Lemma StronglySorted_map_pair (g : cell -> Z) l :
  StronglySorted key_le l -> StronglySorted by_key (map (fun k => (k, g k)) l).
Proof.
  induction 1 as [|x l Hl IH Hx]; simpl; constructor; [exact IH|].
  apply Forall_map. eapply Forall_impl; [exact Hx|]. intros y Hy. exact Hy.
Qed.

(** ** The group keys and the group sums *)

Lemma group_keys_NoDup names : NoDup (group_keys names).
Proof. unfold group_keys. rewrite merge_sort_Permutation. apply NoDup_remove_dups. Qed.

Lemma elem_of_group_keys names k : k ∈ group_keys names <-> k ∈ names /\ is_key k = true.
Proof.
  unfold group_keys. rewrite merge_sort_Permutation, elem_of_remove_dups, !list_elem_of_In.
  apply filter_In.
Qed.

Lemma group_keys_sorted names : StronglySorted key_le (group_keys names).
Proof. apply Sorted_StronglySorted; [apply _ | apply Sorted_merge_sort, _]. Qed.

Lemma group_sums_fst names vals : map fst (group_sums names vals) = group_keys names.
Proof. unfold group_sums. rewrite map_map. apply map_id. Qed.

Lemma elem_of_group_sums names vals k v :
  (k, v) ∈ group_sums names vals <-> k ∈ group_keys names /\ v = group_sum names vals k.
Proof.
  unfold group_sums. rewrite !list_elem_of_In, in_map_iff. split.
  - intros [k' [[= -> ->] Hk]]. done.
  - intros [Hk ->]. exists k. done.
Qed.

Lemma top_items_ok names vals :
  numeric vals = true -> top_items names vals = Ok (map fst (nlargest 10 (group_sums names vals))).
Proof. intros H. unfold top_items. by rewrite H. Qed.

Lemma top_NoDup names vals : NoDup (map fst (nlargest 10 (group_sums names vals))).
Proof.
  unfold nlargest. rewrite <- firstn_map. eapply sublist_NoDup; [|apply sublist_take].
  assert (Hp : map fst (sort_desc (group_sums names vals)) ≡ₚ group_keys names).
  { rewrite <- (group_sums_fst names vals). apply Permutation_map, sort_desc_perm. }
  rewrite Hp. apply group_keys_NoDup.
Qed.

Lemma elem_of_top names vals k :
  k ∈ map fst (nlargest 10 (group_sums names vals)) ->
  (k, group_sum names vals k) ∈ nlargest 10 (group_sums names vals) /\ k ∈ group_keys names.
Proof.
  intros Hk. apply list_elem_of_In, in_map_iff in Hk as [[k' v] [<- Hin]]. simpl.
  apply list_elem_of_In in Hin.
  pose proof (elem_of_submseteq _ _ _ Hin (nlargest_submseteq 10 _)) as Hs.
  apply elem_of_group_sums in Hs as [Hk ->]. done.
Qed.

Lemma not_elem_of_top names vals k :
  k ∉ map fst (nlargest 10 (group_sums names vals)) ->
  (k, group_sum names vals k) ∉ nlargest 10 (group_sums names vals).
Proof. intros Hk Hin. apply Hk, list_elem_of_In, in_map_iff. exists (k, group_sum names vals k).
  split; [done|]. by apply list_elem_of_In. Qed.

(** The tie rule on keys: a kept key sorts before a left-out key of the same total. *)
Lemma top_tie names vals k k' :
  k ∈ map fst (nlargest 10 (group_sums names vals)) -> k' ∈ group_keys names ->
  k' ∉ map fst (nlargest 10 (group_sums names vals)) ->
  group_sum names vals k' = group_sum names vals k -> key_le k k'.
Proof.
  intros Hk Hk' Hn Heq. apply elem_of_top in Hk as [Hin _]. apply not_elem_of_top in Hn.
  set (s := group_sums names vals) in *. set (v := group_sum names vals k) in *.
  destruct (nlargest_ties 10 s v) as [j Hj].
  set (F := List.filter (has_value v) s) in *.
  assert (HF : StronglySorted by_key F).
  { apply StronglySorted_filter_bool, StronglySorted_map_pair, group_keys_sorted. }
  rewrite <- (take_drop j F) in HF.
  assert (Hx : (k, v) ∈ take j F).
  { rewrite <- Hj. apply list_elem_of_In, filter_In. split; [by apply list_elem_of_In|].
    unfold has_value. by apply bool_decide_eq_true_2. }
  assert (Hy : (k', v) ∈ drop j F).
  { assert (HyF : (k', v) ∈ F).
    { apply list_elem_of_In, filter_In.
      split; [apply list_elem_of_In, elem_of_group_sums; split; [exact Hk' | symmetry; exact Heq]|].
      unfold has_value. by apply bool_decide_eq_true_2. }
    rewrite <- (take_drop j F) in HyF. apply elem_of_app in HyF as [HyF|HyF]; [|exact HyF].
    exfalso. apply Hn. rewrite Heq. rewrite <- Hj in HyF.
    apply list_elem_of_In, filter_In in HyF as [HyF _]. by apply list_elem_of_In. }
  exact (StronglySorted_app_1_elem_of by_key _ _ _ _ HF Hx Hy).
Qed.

───

| EXERCISE DIRECTIONS |
Keep every word as given and return the full listing.

| ANSWER TO THIS TASK |
Lemma StronglySorted_map_pair (g : cell -> Z) l :
  StronglySorted key_le l -> StronglySorted by_key (map (fun k => (k, g k)) l).
Proof.
  induction 1 as [|x l Hl IH Hx]; simpl; constructor; [exact IH|].
  apply Forall_map. eapply Forall_impl; [exact Hx|]. intros y Hy. exact Hy.
Qed.

(** ** The group keys and the group sums *)

Lemma group_keys_NoDup names : NoDup (group_keys names).
Proof. unfold group_keys. rewrite merge_sort_Permutation. apply NoDup_remove_dups. Qed.

Lemma elem_of_group_keys names k : k ∈ group_keys names <-> k ∈ names /\ is_key k = true.
Proof.
  unfold group_keys. rewrite merge_sort_Permutation, elem_of_remove_dups, !list_elem_of_In.
  apply filter_In.
Qed.

Lemma group_keys_sorted names : StronglySorted key_le (group_keys names).
Proof. apply Sorted_StronglySorted; [apply _ | apply Sorted_merge_sort, _]. Qed.

Lemma group_sums_fst names vals : map fst (group_sums names vals) = group_keys names.
Proof. unfold group_sums. rewrite map_map. apply map_id. Qed.

Lemma elem_of_group_sums names vals k v :
  (k, v) ∈ group_sums names vals <-> k ∈ group_keys names /\ v = group_sum names vals k.
Proof.
  unfold group_sums. rewrite !list_elem_of_In, in_map_iff. split.
  - intros [k' [[= -> ->] Hk]]. done.
  - intros [Hk ->]. exists k. done.
Qed.

Lemma top_items_ok names vals :
  numeric vals = true -> top_items names vals = Ok (map fst (nlargest 10 (group_sums names vals))).
Proof. intros H. unfold top_items. by rewrite H. Qed.

Lemma top_NoDup names vals : NoDup (map fst (nlargest 10 (group_sums names vals))).
Proof.
  unfold nlargest. rewrite <- firstn_map. eapply sublist_NoDup; [|apply sublist_take].
  assert (Hp : map fst (sort_desc (group_sums names vals)) ≡ₚ group_keys names).
  { rewrite <- (group_sums_fst names vals). apply Permutation_map, sort_desc_perm. }
  rewrite Hp. apply group_keys_NoDup.
Qed.

Lemma elem_of_top names vals k :
  k ∈ map fst (nlargest 10 (group_sums names vals)) ->
  (k, group_sum names vals k) ∈ nlargest 10 (group_sums names vals) /\ k ∈ group_keys names.
Proof.
  intros Hk. apply list_elem_of_In, in_map_iff in Hk as [[k' v] [<- Hin]]. simpl.
  apply list_elem_of_In in Hin.
  pose proof (elem_of_submseteq _ _ _ Hin (nlargest_submseteq 10 _)) as Hs.
  apply elem_of_group_sums in Hs as [Hk ->]. done.
Qed.

Lemma not_elem_of_top names vals k :
  k ∉ map fst (nlargest 10 (group_sums names vals)) ->
  (k, group_sum names vals k) ∉ nlargest 10 (group_sums names vals).
Proof. intros Hk Hin. apply Hk, list_elem_of_In, in_map_iff. exists (k, group_sum names vals k).
  split; [done|]. by apply list_elem_of_In. Qed.

(** The tie rule on keys: a kept key sorts before a left-out key of the same total. *)
Lemma top_tie names vals k k' :
  k ∈ map fst (nlargest 10 (group_sums names vals)) -> k' ∈ group_keys names ->
  k' ∉ map fst (nlargest 10 (group_sums names vals)) ->
  group_sum names vals k' = group_sum names vals k -> key_le k k'.
Proof.
  intros Hk Hk' Hn Heq. apply elem_of_top in Hk as [Hin _]. apply not_elem_of_top in Hn.
  set (s := group_sums names vals) in *. set (v := group_sum names vals k) in *.
  destruct (nlargest_ties 10 s v) as [j Hj].
  set (F := List.filter (has_value v) s) in *.
  assert (HF : StronglySorted by_key F).
  { apply StronglySorted_filter_bool, StronglySorted_map_pair, group_keys_sorted. }
  rewrite <- (take_drop j F) in HF.
  assert (Hx : (k, v) ∈ take j F).
  { rewrite <- Hj. apply list_elem_of_In, filter_In. split; [by apply list_elem_of_In|].
    unfold has_value. by apply bool_decide_eq_true_2. }
  assert (Hy : (k', v) ∈ drop j F).
  { assert (HyF : (k', v) ∈ F).
    { apply list_elem_of_In, filter_In.
      split; [apply list_elem_of_In, elem_of_group_sums; split; [exact Hk' | symmetry; exact Heq]|].
      unfold has_value. by apply bool_decide_eq_true_2. }
    rewrite <- (take_drop j F) in HyF. apply elem_of_app in HyF as [HyF|HyF]; [|exact HyF].
    exfalso. apply Hn. rewrite Heq. rewrite <- Hj in HyF.
    apply list_elem_of_In, filter_In in HyF as [HyF _]. by apply list_elem_of_In. }
  exact (StronglySorted_app_1_elem_of by_key _ _ _ _ HF Hx Hy).
Qed.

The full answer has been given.